In truth, it would also be counterproductive for the demonstrators. Most of the country will see them as intolerant jerks if they disrupt the event, rather than protesting outside.

Add 2 more Republicans
to possible CD2 field

If Martha McSally chooses not to run for re-election, at least two additional Republicans, beyond the handful I’ve mentioned previously in this column, could run for her seat.

One, the Yellow Sheet reported this week, is former legislator Ted Vogt.

He was appointed to represent the old Legislative District 30 in 2010, when Frank Antenori vacated the seat to become a state senator,  won re-election once, and was defeated for re-election in the new LD 10 in 2012.
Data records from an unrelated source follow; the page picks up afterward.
(* ===== verification/PyDict.v ===== *)
(** * Python dicts and paths

    A dict is its list of items in insertion order: assigning to a key that is
    there keeps its place, a new key goes to the end, [pop] removes the item.
    Then come the order of strings, the path operations of [os.path] that read no
    file system, and the two lexers of [shlex]. *)

From S2P Require Import Prelude PyString.
From Stdlib Require Import Ascii String.

Abbreviation pydict K V := (list (K * V)).

Section dicts.
Context {K V : Type} `{EqDecision K}.
Implicit Types (d : pydict K V) (k : K) (v : V).

Fixpoint dget d k : option V :=
  match d with
  | [] => None
  | (k', v) :: d' => if bool_decide (k' = k) then Some v else dget d' k
  end.

Fixpoint dput d k v : pydict K V :=
  match d with
  | [] => [(k, v)]
  | (k', v') :: d' =>
      if bool_decide (k' = k) then (k', v) :: d' else (k', v') :: dput d' k v
  end.

(** [d.pop(k, None)] *)
Fixpoint dpop d k : pydict K V :=
  match d with
  | [] => []
  | (k', v') :: d' => if bool_decide (k' = k) then d' else (k', v') :: dpop d' k
  end.

Lemma dget_dput d k k' v :
  dget (dput d k v) k' = if bool_decide (k = k') then Some v else dget d k'.
Proof.
  induction d as [|[k0 v0] d IH]; cbn [dput dget]; [done|].
  destruct (decide (k0 = k)) as [->|Hne].
  - rewrite (bool_decide_true (k = k)) by done. cbn [dget]. by case_bool_decide.
  - rewrite (bool_decide_false (k0 = k)) by done. cbn [dget]. rewrite IH.
    repeat case_bool_decide; congruence.
Qed.

Lemma dget_dput_eq d k v : dget (dput d k v) k = Some v.
Proof. rewrite dget_dput. by rewrite bool_decide_true. Qed.

Lemma dget_dput_ne d k k' v : k ≠ k' → dget (dput d k v) k' = dget d k'.
Proof. intros. rewrite dget_dput. by rewrite bool_decide_false. Qed.

Lemma dget_elem d k v : dget d k = Some v → (k, v) ∈ d.
Proof.
  induction d as [|[k0 v0] d IH]; simpl; [done|]. case_bool_decide; intros E; simplify_eq.
  - left.
  - right. by apply IH.
Qed.

Lemma elem_dget d k v : NoDup d.*1 → (k, v) ∈ d → dget d k = Some v.
Proof.
  induction d as [|[k0 v0] d IH]; intros Hnd Hin; [by apply not_elem_of_nil in Hin|].
  apply NoDup_cons in Hnd as [Hk0 Hnd]; cbn [fst snd] in *. cbn [dget].
  apply elem_of_cons in Hin as [?|Hin]; simplify_eq; [by rewrite bool_decide_true|].
  rewrite bool_decide_false; [by apply IH|]. intros ->. apply Hk0.
  by apply (list_elem_of_fmap_2 fst) in Hin.
Qed.

Lemma dget_None d k : dget d k = None ↔ k ∉ d.*1.
Proof.
  induction d as [|[k0 v0] d IH]; cbn; [split; [intros _; apply not_elem_of_nil|done]|].
  case_bool_decide; [subst; split; [done|intros H; by destruct H; left]|].
  rewrite IH, not_elem_of_cons. naive_solver.
Qed.

Lemma dput_keys d k v x : x ∈ (dput d k v).*1 ↔ x = k ∨ x ∈ d.*1.
Proof.
  induction d as [|[k0 v0] d IH]; cbn.
  - rewrite list_elem_of_singleton. split; [by left|]. intros [?|Hx]; [done|].
    by apply not_elem_of_nil in Hx.
  - case_bool_decide; cbn; rewrite !elem_of_cons; [naive_solver|]. rewrite IH. tauto.
Qed.

Lemma dput_NoDup d k v : NoDup d.*1 → NoDup (dput d k v).*1.
Proof.
  induction d as [|[k0 v0] d IH]; cbn; intros Hnd; [apply NoDup_singleton|].
  apply NoDup_cons in Hnd as [Hk0 Hnd].
  case_bool_decide; cbn; apply NoDup_cons; split; auto.
  rewrite dput_keys. naive_solver.
Qed.

Lemma dpop_sub d k x : x ∈ dpop d k → x ∈ d.
Proof.
  induction d as [|[k0 v0] d IH]; cbn; [done|]. case_bool_decide.
  - by right.
  - rewrite !elem_of_cons. naive_solver.
Qed.

Lemma dpop_NoDup d k : NoDup d.*1 → NoDup (dpop d k).*1.
Proof.
  induction d as [|[k0 v0] d IH]; cbn; intros Hnd; [done|].
  apply NoDup_cons in Hnd as [Hk0 Hnd]. case_bool_decide; cbn; [done|].
  apply NoDup_cons; split; [|by apply IH]. intros (x & -> & Hx)%list_elem_of_fmap.
  apply Hk0. apply dpop_sub in Hx. by apply list_elem_of_fmap_2.
Qed.

Lemma dget_dpop_ne d k k' : k ≠ k' → dget (dpop d k) k' = dget d k'.
Proof.
  intros Hne. induction d as [|[k0 v0] d IH]; cbn; [done|].
  case_bool_decide; cbn; subst; [by rewrite bool_decide_false|].
  by rewrite IH.
Qed.

Lemma dget_dpop_eq d k : NoDup d.*1 → dget (dpop d k) k = None.
Proof.
  induction d as [|[k0 v0] d IH]; cbn; [done|]. intros Hnd.
  apply NoDup_cons in Hnd as [Hk0 Hnd]. case_bool_decide; cbn; subst.
  - by apply dget_None.
  - rewrite bool_decide_false by done. by apply IH.
Qed.

Lemma dget_filter (f : K * V → bool) d k :
  NoDup d.*1 →
  dget (List.filter f d) k =
  match dget d k with Some v => if f (k, v) then Some v else None | None => None end.
Proof.
  induction d as [|[k0 v0] d IH]; intros Hnd; [done|].
  apply NoDup_cons in Hnd as [Hk0 Hnd]; cbn [fst snd] in *.
  cbn [List.filter dget]. destruct (decide (k0 = k)) as [->|Hne].
  - rewrite (bool_decide_true (k = k)) by done.
    destruct (f (k, v0)) eqn:E; cbn [dget]; [by rewrite bool_decide_true|].
    rewrite IH by done. by apply dget_None in Hk0 as ->.
  - rewrite (bool_decide_false (k0 = k)) by done.
    destruct (f (k0, v0)); cbn [dget]; [rewrite bool_decide_false by done|]; by apply IH.
Qed.

Lemma filter_NoDup (f : K * V → bool) d : NoDup d.*1 → NoDup (List.filter f d).*1.
Proof.
  induction d as [|[k0 v0] d IH]; intros Hnd; [done|].
  apply NoDup_cons in Hnd as [Hk0 Hnd]; cbn [fst] in *. cbn [List.filter].
  destruct (f (k0, v0)); [|by apply IH]. cbn. apply NoDup_cons; split; [|by apply IH].
  intros (x & -> & Hx)%list_elem_of_fmap. apply Hk0. apply list_elem_of_In, filter_In in Hx as [Hx _].
  apply list_elem_of_fmap_2. by apply list_elem_of_In.
Qed.
End dicts.

(** [list(dict.fromkeys(l))]: the first of equal elements stays. *)
Fixpoint fromkeys {A} `{EqDecision A} (l : list A) : list A :=
  match l with
  | [] => []
  | x :: l' => x :: List.filter (λ y, negb (bool_decide (y = x))) (fromkeys l')
  end.

Lemma elem_of_fromkeys {A} `{EqDecision A} (l : list A) x : x ∈ fromkeys l ↔ x ∈ l.
Proof.
  induction l as [|y l IH]; cbn [fromkeys]; [done|].
  rewrite !elem_of_cons, list_elem_of_In, filter_In, <- list_elem_of_In, IH.
  rewrite negb_true_iff, bool_decide_eq_false. destruct (decide (x = y)); naive_solver.
Qed.

Lemma fromkeys_NoDup {A} `{EqDecision A} (l : list A) : NoDup (fromkeys l).
Proof.
  induction l as [|x l IH]; cbn [fromkeys]; [constructor|]. apply NoDup_cons. split.
  - rewrite list_elem_of_In, filter_In. intros [_ Hx]. by rewrite bool_decide_true in Hx.
  - apply NoDup_ListNoDup, List.NoDup_filter. by apply NoDup_ListNoDup.
Qed.

(** [sorted] orders strings by code points. *)
Fixpoint text_leb (a b : text) : bool :=
  match a, b with
  | [], _ => true
  | _ :: _, [] => false
  | x :: a', y :: b' => (x <? y) || (x =? y) && text_leb a' b'
  end.

Lemma text_leb_total a b : text_leb a b = true ∨ text_leb b a = true.
Proof.
  revert b. induction a as [|x a IH]; intros [|y b]; cbn; [auto..|].
  destruct (Z.lt_trichotomy x y) as [Hlt|[->|Hlt]].
  - left. by rewrite (proj2 (Z.ltb_lt _ _) Hlt).
  - rewrite Z.ltb_irrefl, Z.eqb_refl. apply IH.
  - right. by rewrite (proj2 (Z.ltb_lt _ _) Hlt).
Qed.

Lemma text_leb_cons x y a b :
  text_leb (x :: a) (y :: b) = true ↔ x < y ∨ x = y ∧ text_leb a b = true.
Proof. cbn. by rewrite orb_true_iff, andb_true_iff, Z.ltb_lt, Z.eqb_eq. Qed.

Lemma text_leb_trans a b c : text_leb a b = true → text_leb b c = true → text_leb a c = true.
Proof.
  revert b c. induction a as [|x a IH]; intros [|y b] [|z c]; try done.
  rewrite !text_leb_cons. intros [?|[-> ?]] [?|[-> ?]]; [left; lia..|auto|right]. split; eauto.
Qed.

Lemma text_leb_antisym a b : text_leb a b = true → text_leb b a = true → a = b.
Proof.
  revert b. induction a as [|x a IH]; intros [|y b]; try done.
  rewrite !text_leb_cons. intros [?|[-> ?]] [?|[? ?]]; try lia. f_equal. auto.
Qed.

(** ** Texts *)

(** Whitespace of Python strings; [s.lstrip()] and [s.strip()]. *)
Definition space_char (c : Z) : bool :=
  existsb (Z.eqb c) [32; 133; 160; 5760; 8232; 8233; 8239; 8287; 12288] ||
  (9 <=? c) && (c <=? 13) || (28 <=? c) && (c <=? 31) || (8192 <=? c) && (c <=? 8202).
Fixpoint skip_spaces (t : text) : text :=
  match t with c :: t' => if space_char c then skip_spaces t' else t | [] => [] end.
Definition strip_text (t : text) : text := rev (skip_spaces (rev (skip_spaces t))).

(** ** [os.path] *)

(** [s.startswith(p)] is [str_prefix]; [p.rstrip("/")]. *)
Definition slash : ascii := "/"%char.

Fixpoint rstrip_slash (s : string) : string :=
  match s with
  | EmptyString => EmptyString
  | String c s' =>
      match rstrip_slash s' with
      | EmptyString => if bool_decide (c = slash) then EmptyString else String c EmptyString
      | r => String c r
      end
  end.

(** Characters of [s] from position [n] on. *)
Fixpoint drop_str (n : nat) (s : string) : string :=
  match n, s with
  | O, _ => s
  | S n', EmptyString => EmptyString
  | S n', String _ s' => drop_str n' s'
  end.

(** [p[:p.rfind("/") + 1]] *)
Fixpoint head_part (s : string) : string :=
  match s with
  | EmptyString => EmptyString
  | String c s' =>
      match head_part s' with
      | EmptyString => if bool_decide (c = slash) then String c EmptyString else EmptyString
      | r => String c r
      end
  end.

(** [os.path.dirname]: the separators at the end of the head go, unless the
    head consists of nothing else. *)
Definition dirname (p : string) : string :=
  let head := head_part p in
  match rstrip_slash head with
  | EmptyString => head
  | r => r
  end.

Example dirname_1 : dirname "/home/me/a.txt" = "/home/me". Proof. reflexivity. Qed.
Example dirname_2 : dirname "/a" = "/". Proof. reflexivity. Qed.
Example dirname_3 : dirname "a" = "". Proof. reflexivity. Qed.

(** ** [shlex.split]: POSIX rules, no comment character, split on whitespace *)

Inductive lex_state : Type :=
| Between                       (* outside a word *)
| InWord                        (* unquoted part of a word *)
| InQuote (q : ascii)
| Escaped (back : option ascii) (* after a backslash, inside the quote or a word *).

Definition double_quote : ascii := ascii_of_N 34.
Definition single_quote : ascii := ascii_of_N 39.
Definition escape_char : ascii := ascii_of_N 92.
(** The whitespace of [shlex]: space, tab, CR, LF. *)
Definition lex_space (c : ascii) : bool :=
  existsb (λ n, (code c =? n)%N) [32; 9; 13; 10]%N.

Definition is_quote (c : ascii) : bool :=
  bool_decide (c = double_quote) || bool_decide (c = single_quote).

Definition snoc (w : string) (c : ascii) : string := w +:+ String c EmptyString.

(** [None] is the [ValueError] on an open quote or a trailing backslash.  [word]
    is the word read so far. *)
Fixpoint shlex_from (st : lex_state) (word : string) (s : string) : option (list string) :=
  match s with
  | EmptyString =>
      match st with
      | Between => Some []
      | InWord => Some [word]
      | InQuote _ | Escaped _ => None
      end
  | String c s' =>
      match st with
      | Between =>
          if lex_space c then shlex_from Between EmptyString s'
          else if bool_decide (c = escape_char) then shlex_from (Escaped None) EmptyString s'
          else if is_quote c then shlex_from (InQuote c) EmptyString s'
          else shlex_from InWord (String c EmptyString) s'
      | InWord =>
          if lex_space c then
            match shlex_from Between EmptyString s' with
            | Some ws => Some (word :: ws)
            | None => None
            end
          else if is_quote c then shlex_from (InQuote c) word s'
          else if bool_decide (c = escape_char) then shlex_from (Escaped None) word s'
          else shlex_from InWord (snoc word c) s'
      | InQuote q =>
          if bool_decide (c = q) then shlex_from InWord word s'
          else if bool_decide (c = escape_char) && bool_decide (q = double_quote)
          then shlex_from (Escaped (Some q)) word s'
          else shlex_from (InQuote q) (snoc word c) s'
      | Escaped None => shlex_from InWord (snoc word c) s'
      | Escaped (Some q) =>
          (* inside double quotes a backslash before another character stays *)
          if bool_decide (c = escape_char) || bool_decide (c = q)
          then shlex_from (InQuote q) (snoc word c) s'
          else shlex_from (InQuote q) (snoc (snoc word escape_char) c) s'
      end
  end.
Definition shlex_split (s : string) : option (list string) := shlex_from Between EmptyString s.

(** [s.split()] on whitespace *)
Fixpoint split_from (word : string) (s : string) : list string :=
  match s with
  | EmptyString => match word with EmptyString => [] | _ => [word] end
  | String c s' =>
      if is_space c then
        match word with
        | EmptyString => split_from EmptyString s'
        | _ => word :: split_from EmptyString s'
        end
      else split_from (snoc word c) s'
  end.
Definition split_space (s : string) : list string := split_from EmptyString s.

Example shlex_1 : shlex_split "git  commit -m 'a b'" = Some ["git"; "commit"; "-m"; "a b"].
Proof. reflexivity. Qed.
Example shlex_2 : shlex_split "echo 'open" = None.
Proof. reflexivity. Qed.
Example split_1 : split_space " a b " = ["a"; "b"]. Proof. reflexivity. Qed.

(** ** [shlex.shlex(s, posix=True, punctuation_chars=";&|<>")] with
    [whitespace_split] and no comments *)

Inductive shell_state : Type :=
| ShBetween
| ShWord
| ShPunct
| ShQuote (q : ascii)
| ShEscaped (back : option ascii).

Definition is_punct (c : ascii) : bool := existsb (Ascii.eqb c) [";"; "&"; "|"; "<"; ">"]%char.

(** The state and the word after a character that is not whitespace between words. *)
Definition shell_start (c : ascii) : shell_state * string :=
  if bool_decide (c = escape_char) then (ShEscaped None, EmptyString)
  else if is_punct c then (ShPunct, String c EmptyString)
  else if is_quote c then (ShQuote c, EmptyString)
  else (ShWord, String c EmptyString).

Definition emit (word : string) (rest : option (list string)) : option (list string) :=
  match rest with Some ws => Some (word :: ws) | None => None end.

(** [None] is the [ValueError] on an open quote or a trailing backslash.  A
    character that ends a word or a run of punctuation starts the next one. *)
Fixpoint shell_from (st : shell_state) (word : string) (s : string) : option (list string) :=
  match s with
  | EmptyString =>
      match st with
      | ShBetween => Some []
      | ShWord | ShPunct => Some [word]
      | ShQuote _ | ShEscaped _ => None
      end
  | String c s' =>
      match st with
      | ShBetween =>
          if lex_space c then shell_from ShBetween EmptyString s'
          else let '(st', w) := shell_start c in shell_from st' w s'
      | ShPunct =>
          if lex_space c then emit word (shell_from ShBetween EmptyString s')
          else if is_punct c then shell_from ShPunct (snoc word c) s'
          else let '(st', w) := shell_start c in emit word (shell_from st' w s')
      | ShWord =>
          if lex_space c then emit word (shell_from ShBetween EmptyString s')
          else if is_quote c then shell_from (ShQuote c) word s'
          else if bool_decide (c = escape_char) then shell_from (ShEscaped None) word s'
          else if is_punct c then
            let '(st', w) := shell_start c in emit word (shell_from st' w s')
          else shell_from ShWord (snoc word c) s'
      | ShQuote q =>
          if bool_decide (c = q) then shell_from ShWord word s'
          else if bool_decide (c = escape_char) && bool_decide (q = double_quote)
          then shell_from (ShEscaped (Some q)) word s'
          else shell_from (ShQuote q) (snoc word c) s'
      | ShEscaped None => shell_from ShWord (snoc word c) s'
      | ShEscaped (Some q) =>
          if bool_decide (c = escape_char) || bool_decide (c = q)
          then shell_from (ShQuote q) (snoc word c) s'
          else shell_from (ShQuote q) (snoc (snoc word escape_char) c) s'
      end
  end.
Definition shell_lex (s : string) : option (list string) := shell_from ShBetween EmptyString s.

Example shell_1 : shell_lex "a>b 2>>'c;d'&& e" = Some ["a"; ">"; "b"; "2"; ">>"; "c;d"; "&&"; "e"].
Proof. reflexivity. Qed.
Vogt is executive director of the Arizona Corporation Commission now, and has previously served as director of the state’s Departent of Veteran Services.

Another is Douglas City Council member Danny “DJ” Morales. A reserve Cochise County Sheriff’s Department deputy and Naval Reserve officer, Morales told the Douglas Dispatch his priorities would includebinational trade, border security, national security and education.